Sverdlov se prononçait contre l'ajournement avec une particulière énergie, car il était plus lié que nous avec la province.

Lénine se trouva seul sur sa position. Il secouait la tête d'un air mécontent et répétait :

– C'est une erreur, c'est évidemment une erreur qui peut nous coûter cher ! Puisse-t-elle ne pas coûter à la révolution sa tête...

Mais lorsque la décision eut été prise de ne pas différer, Lénine appliqua toute son attention aux mesures d'organisation que nécessitaient les préparatifs de l'Assemblée.

Entre-temps, il devint clair que nous serions en minorité, même avec l'appui des socialistes-révolutionnaires de gauche qui se portaient sur des listes communes avec ceux de droite et qui furent complètement “ roulés ”.

– Bien entendu, il faut dissoudre l'Assemblée Constituante, disait Lénine, mais comment faire avec les socialistes-révolutionnaires de gauche ?

Nous fûmes pourtant consolés par le vieux Natanson. Il vint “ tenir conseil ” avec nous et sa première parole fut pour nous dire :

– je crois tout de même qu'il faudra dissoudre de force l'Assemblée Constituante.

– Bravo ! s'écria Lénine ; ce qui est bien dit est bien dit ! Mais les vôtres seront-ils d'accord avec nous là-dessus ?

– Quelques-uns des nôtres hésitent encore, mais je pense qu'à la fin des fins ils accepteront, répondit Natanson.

Pour les socialistes-révolutionnaires de gauche, c'était alors la lune de miel de leur extrême radicalisme : effectivement, ils acceptèrent.

Natanson fit une proposition :

– Si nous agissions ainsi, dit-il : unissons les fractions que nous avons, vous et nous, dans l'Assemblée Constituante avec le Comité exécutif central, et formons ainsi une Convention ?

– Pourquoi ? répliqua Lénine avec un visible dépit. Pour imiter la Révolution française ? En dispersant la Constituante, nous affermissons le système soviétique. Avec votre plan, tout s'embrouillerait : nous n'aurions ni ceci, ni cela.

Natanson essaya bien de démontrer qu'en suivant son plan, nous pourrions nous approprier une partie de l'autorité de la Constituante, mais il se rendit bientôt.

Lénine s'appliqua alors à résoudre tout à fait la question de la Constituante.

– La faute est évidente, disait-il : nous avons déjà conquis le pouvoir et pourtant nous nous sommes mis dans une telle situation que nous sommes maintenant forcés de prendre des mesures de guerre pour le reconquérir.

Il mena les préparatifs avec un soin scrupuleux, examinant tous les détails et soumettant pour cela à un interrogatoire passionné Ouritsky, qui avait été nommé, au grand chagrin de Lénine, commissaire de l'Assemblée Constituante.

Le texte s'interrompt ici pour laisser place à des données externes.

(** X22.  With [--query], [main] clears the database before it runs the
    query: whatever the store held, the query is answered on the empty
    store, nothing is requested from VK, and the store is empty when
    [main] returns. *)
Theorem main_query_reads_cleared_store (fuel : nat) (db : Neo4j) (args : Args)
    (typed : Inputs) (w : World) (q : string) :
  nonempty (typed_token typed) = true ->
  nonempty (typed_user_id typed) = true ->
  nonempty (typed_service_token typed) = true ->
  connects db = true ->
  clears db = true ->
  args_query args = Some q ->
  nonempty q = true ->
  let out := main engine fuel db args typed w in
  printed out = fst (report engine q empty_store)
  /\ store (after out) = empty_store
  /\ trace (after out) = trace w
  /\ closed out = true
  /\ ending out = Returned.
Proof.
  intros Ht Hu Hs Hc Hd Hq Hn out.
  assert (E : out = mkOutcome (fst (report engine q empty_store))
                      (set_store empty_store w)
                      (Some (args_uri args,
                             if nonempty (typed_db_user typed)
                             then typed_db_user typed else "neo4j",
                             typed_db_password typed))
                      true Returned).
  { unfold out, main, clear_database. rewrite Ht, Hu, Hs, Hc, Hd, Hq, Hn.
    cbn [negb orb]. unfold execute_queries. rewrite Hn.
    cbn [report_each store set_store].
    destruct (report engine q empty_store) as [ls [e |]]; [reflexivity |].
    cbn [fst]. rewrite app_nil_r. reflexivity. }
  rewrite E. repeat split.
Qed.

Entre autres choses, Lénine prescrivit d'amener à Pétrograd un régiment letton qui se composait surtout d'ouvriers.

– Le moujik pourrait flancher, dit-il ; il nous faut ici de la décision prolétarienne.

Les députés bolcheviques de l'Assemblée Constituante qui arrivaient de tous les points de la Russie furent répartis, sous la pression de Lénine et la direction de Sverdlov, dans les fabriques, les usines et les diverses formations de l'armée. Ils constituaient un élément important dans l'appareil d'organisation de “ la révolution complémentaire ” du 5 janvier. En ce qui concerne les députés socialistes-révolutionnaires, ils estimaient incompatible avec la dignité d'élu du peuple la participation à la lutte : “ Le peuple nous a choisis, c'est à lui de nous défendre. ” En réalité, ces petits-bourgeois de province ne savaient absolument pas comment se conduire ; et pour la plupart, ils avaient tout simplement peur. Mais ils préparèrent soigneusement le cérémonial de la première séance. Ils apportèrent des bougies pour le cas où les bolcheviks feraient couper l'électricité et une grande quantité de tartines pour le cas où on les ferait jeûner. C'est ainsi que la démocratie marcha au combat contre la dictature, fortement armée de tartines et de bougies. Le peuple n'eut même pas l'idée de soutenir des hommes qui se considéraient comme ses élus et n'étaient en réalité que les ombres d'une période révolutionnaire déjà révolue.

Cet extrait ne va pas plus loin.